A stretch of the entries below is to be set down exactly, running from the line with "(** What a fan-out" through the line with "Lemma elem_of_members_past now", both included, and no other line.
┄┄┄┄┄┄┄┄┄┄
(* ===== verification/DeliverySpec.v ===== *)
(** What a fan-out writes: the pages of members cover every unbanned member
    once, and each gateway's stream gets each of them that has a connection
    there once. *)
From S2P Require Import Prelude Config Events MemberModel MessageModel ChatModel Store MessageRepo WsModel Gateway Delivery.

(** ** Pages of members *)
#[export] Instance delivery_member_total : Total delivery_member_le.
Proof. intros a b. unfold delivery_member_le. lia. Qed.
#[export] Instance delivery_member_trans : Transitive delivery_member_le.
Proof. intros a b c. unfold delivery_member_le. lia. Qed.

(** the row of a member the chat delivers to *)
Definition delivers_to (now : datetime) (s : store) (chat_id : UUID) (m : DeliveryMember) : Prop :=
  ∃ row, members s !! (chat_id, dm_user_id m) = Some row ∧ ChatMember.is_banned now row = false
    ∧ dm_notifications_muted_until m = ChatMember.notifications_muted_until row.

(** the query behind a page, without its limit *)
Definition members_past (now : datetime) (s : store) (chat_id : UUID) (last_user_id : Z) : list DeliveryMember :=
  merge_sort delivery_member_le (omap (λ kv : (UUID * Z) * ChatMember.t,
    if bool_decide (kv.1.1 = chat_id) && negb (ChatMember.is_banned now kv.2) && (last_user_id <? kv.1.2)
    then Some (MkDeliveryMember kv.1.2 (ChatMember.notifications_muted_until kv.2)) else None)
    (map_to_list (members s))).

Lemma delivery_page_take now s chat last n :
  delivery_page now s chat last n = take n (members_past now s chat last).
Proof. done. Qed.

Lemma elem_of_members_past now s chat last m :
  m ∈ members_past now s chat last ↔ delivers_to now s chat m ∧ last < dm_user_id m.
Proof.
  unfold members_past. rewrite merge_sort_Permutation, list_elem_of_omap. split.
  - intros ([[c u] row] & Hin%elem_of_map_to_list & H). cbn in H. case_match eqn:E; [|done].
    simplify_eq/=. bool_simpl. subst. cbn. split; [|lia]. by exists row.
  - intros [(row & Hrow & Hb & Hm) Hlt]. destruct m as [u muted]. cbn in *.
    exists ((chat, u), row). rewrite elem_of_map_to_list. split; [done|]. cbn.
    rewrite bool_decide_true, Hb by done. cbn. rewrite (proj2 (Z.ltb_lt _ _)) by lia. by rewrite Hm.
Qed.

Lemma members_past_sorted now s chat last : StronglySorted (key_lt dm_user_id) (members_past now s chat last).
Proof.
  assert (NoDup (dm_user_id <$> members_past now s chat last)) as Hnd.
  { unfold members_past. rewrite merge_sort_Permutation.
    assert (NoDup (map_to_list (members s)).*1) as Hk by apply NoDup_fst_map_to_list.
    revert Hk. generalize (map_to_list (members s)). induction l as [|[[c u] row] l IH]; [constructor|].
    cbn [fmap list_fmap]. intros [Hout Hk]%list.NoDup_cons. cbn [omap list_omap fst snd]. case_match eqn:E; [|by apply IH].
    case_match eqn:E'; [|done]. simplify_eq. cbn. apply list.NoDup_cons. split; [|by apply IH].
    bool_simpl. subst.
    intros (x & -> & ([[c' u'] row'] & Hin & Hx)%list_elem_of_omap)%list_elem_of_fmap. cbn in Hx.
    case_match eqn:E''; [|done]. bool_simpl. simplify_eq/=.
    apply Hout. apply list_elem_of_fmap. by exists ((chat, u'), row'). }
  assert (StronglySorted delivery_member_le (members_past now s chat last)) as Hs.
  { apply Sorted_StronglySorted; [apply _|]. unfold members_past. apply Sorted_merge_sort, _. }
  by apply sorted_strictly.
Qed.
┄┄┄┄┄┄┄┄┄┄
Solved problem
(** What a fan-out writes: the pages of members cover every unbanned member
    once, and each gateway's stream gets each of them that has a connection
    there once. *)
From S2P Require Import Prelude Config Events MemberModel MessageModel ChatModel Store MessageRepo WsModel Gateway Delivery.

(** ** Pages of members *)
#[export] Instance delivery_member_total : Total delivery_member_le.
Proof. intros a b. unfold delivery_member_le. lia. Qed.
#[export] Instance delivery_member_trans : Transitive delivery_member_le.
Proof. intros a b c. unfold delivery_member_le. lia. Qed.

(** the row of a member the chat delivers to *)
Definition delivers_to (now : datetime) (s : store) (chat_id : UUID) (m : DeliveryMember) : Prop :=
  ∃ row, members s !! (chat_id, dm_user_id m) = Some row ∧ ChatMember.is_banned now row = false
    ∧ dm_notifications_muted_until m = ChatMember.notifications_muted_until row.

(** the query behind a page, without its limit *)
Definition members_past (now : datetime) (s : store) (chat_id : UUID) (last_user_id : Z) : list DeliveryMember :=
  merge_sort delivery_member_le (omap (λ kv : (UUID * Z) * ChatMember.t,
    if bool_decide (kv.1.1 = chat_id) && negb (ChatMember.is_banned now kv.2) && (last_user_id <? kv.1.2)
    then Some (MkDeliveryMember kv.1.2 (ChatMember.notifications_muted_until kv.2)) else None)
    (map_to_list (members s))).

Lemma delivery_page_take now s chat last n :
  delivery_page now s chat last n = take n (members_past now s chat last).
Proof. done. Qed.

Lemma elem_of_members_past now s chat last m :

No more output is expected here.